| INSTRUCTIONS TO FOLLOW |
Pick every line out of the entries below that has the string "current", and copy it.

### EXERCISE MATERIAL

(** The world of [Update]: the data objects of the SIF, the staging
    directory ([None] while it does not exist; one file per digest), and the
    operations attempted so far. *)
Record world : Type := mkworld {
  store : list object;
  cache : option (gmap Hash bytes);
  trace : list event
}.

Definition set_store (s : list object) (w : world) : world :=
  mkworld s (cache w) (trace w).
Definition set_cache (c : option (gmap Hash bytes)) (w : world) : world :=
  mkworld (store w) c (trace w).

Definition ErrObjectNotFound : error := errExternal "object not found".
Definition ErrMultipleObjectsFound : error := errExternal "multiple objects found".
Definition ErrNotExist : error := errExternal "no such file or directory".

(** [fi.GetDescriptors(sif.WithDataType(t))]. *)
Definition GetDescriptors (t : DataType) (fi : list object) : list object :=
  filter (λ o, o_DataType o = t) fi.

(** [fi.GetDescriptor(sif.WithDataType(t))]: exactly one match, or an error. *)
Definition GetDescriptor (t : DataType) (fi : list object) : result object :=
  match GetDescriptors t fi with
  | [o] => Ok o
  | [] => Err ErrObjectNotFound
  | _ => Err ErrMultipleObjectsFound
  end.

(** A new object takes an identifier no object of the SIF has. *)
Definition fresh_ID (fi : list object) : nat := S (foldr max 0 (o_ID <$> fi)).

(** [updateOpts] and [UpdateOpt]; an option returns the updated struct or
    an error. *)
Record updateOpts : Type := mkupdateOpts { tempDir : string }.

Definition UpdateOpt : Type := updateOpts → result updateOpts.

Definition OptTarTempDir (d : string) : UpdateOpt := λ c, Ok (mkupdateOpts d).

Fixpoint apply_opts (opts : list UpdateOpt) (uo : updateOpts) : result updateOpts :=
  match opts with
  | [] => Ok uo
  | opt :: opts' => (uo' <=- opt uo ;; apply_opts opts' uo')%go
  end.

(** The order in which [Update] goes through its operations. *)
Definition phase (e : event) : nat :=
  match e with
  | EvMkdirTemp _ | EvWriteCache _ => 0
  | EvDeleteBlob _ => 1
  | EvDeleteRootIndex _ => 2
  | EvReadCache _ | EvCloseCache _ => 3
  | EvAddObject DataOCIRootIndex _ => 4
  | EvAddObject _ _ => 3
  | EvRemoveAll => 5
  end.

Section WithEnvironment.

(** [H] is the SHA-256 digest of a byte sequence.  [fault] decides, from
    the operations attempted so far (the last one being the current one),
    whether the current one fails and with which error. *)
Variable H : bytes → Hash.
Variable fault : list event → option error.

(** An operation is attempted: it is recorded, and the environment says
    whether it fails.  A failed operation leaves the SIF and the staging
    directory as they were. *)
Definition attempt (ev : event) : M world unit := λ w,
  let w1 := mkworld (store w) (cache w) (trace w ++ [ev]) in
  match fault (trace w1) with
  | Some e => (Err e, w1)
  | None => (Ok (), w1)
  end.

(** [fi.DeleteObject(id)]: the object is looked up by identifier, which must
    select exactly one, and removed. *)
Definition DeleteObject (ev : event) (id : nat) : M world unit := λ w,
  match filter (λ o, o_ID o = id) (store w) with
  | [_] =>
      (attempt ev ;;;
       λ w, (Ok (), set_store (filter (λ o, o_ID o ≠ id) (store w)) w))%go w
  | [] => (Err ErrObjectNotFound, w)
  | _ => (Err ErrMultipleObjectsFound, w)
  end.

(** Modelled from the spec: [ImageIndexFromFileImage], which is not among
    the sources.  It yields the store's current root index, whose digest is
    the digest of the bytes of the root-index object. *)
Definition ImageIndexFromFileImage : M world bytes := λ w,
  ((d <=- GetDescriptor DataOCIRootIndex (store w) ;; Ok (o_Data d))%go, w).

Definition rootIndex_Digest (rawManifest : bytes) : result Hash :=
  Ok (H rawManifest).

(** Modelled from the spec: [writeBlobToFileImage], which is not among the
    sources.  It creates a new object from a byte stream, a content blob or,
    when [root] is set, the root index; the digest recorded in its
    descriptor is the digest of the bytes. *)
Definition writeBlobToFileImage (r : bytes) (root : bool) : M world unit :=
  let t := if root then DataOCIRootIndex else DataOCIBlob in
  (attempt (EvAddObject t r) ;;;
   λ w, (Ok (),
         set_store (store w ++ [mkobject (fresh_ID (store w)) t (Ok (H r)) r]) w))%go.

Fixpoint blobDigests (descrs : list object) : result (list Hash) :=
  match descrs with
  | [] => Ok []
  | d :: descrs' =>
      (dDigest <=- o_OCIBlobDigest d ;;
       rest <=- blobDigests descrs' ;;
       Ok (dDigest :: rest))%go
  end.

Definition sifBlobs : M world (list Hash) := λ w,
  (blobDigests (GetDescriptors DataOCIBlob (store w)), w).

(** [os.MkdirTemp] in [dir], with an empty name pattern. *)
Definition MkdirTemp (dir : string) : M world unit :=
  (attempt (EvMkdirTemp dir) ;;; λ w, (Ok (), set_cache (Some ∅) w))%go.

######

| SOLUTION TO THIS EXERCISE |
    the operations attempted so far (the last one being the current one),
    whether the current one fails and with which error. *)
    the sources.  It yields the store's current root index, whose digest is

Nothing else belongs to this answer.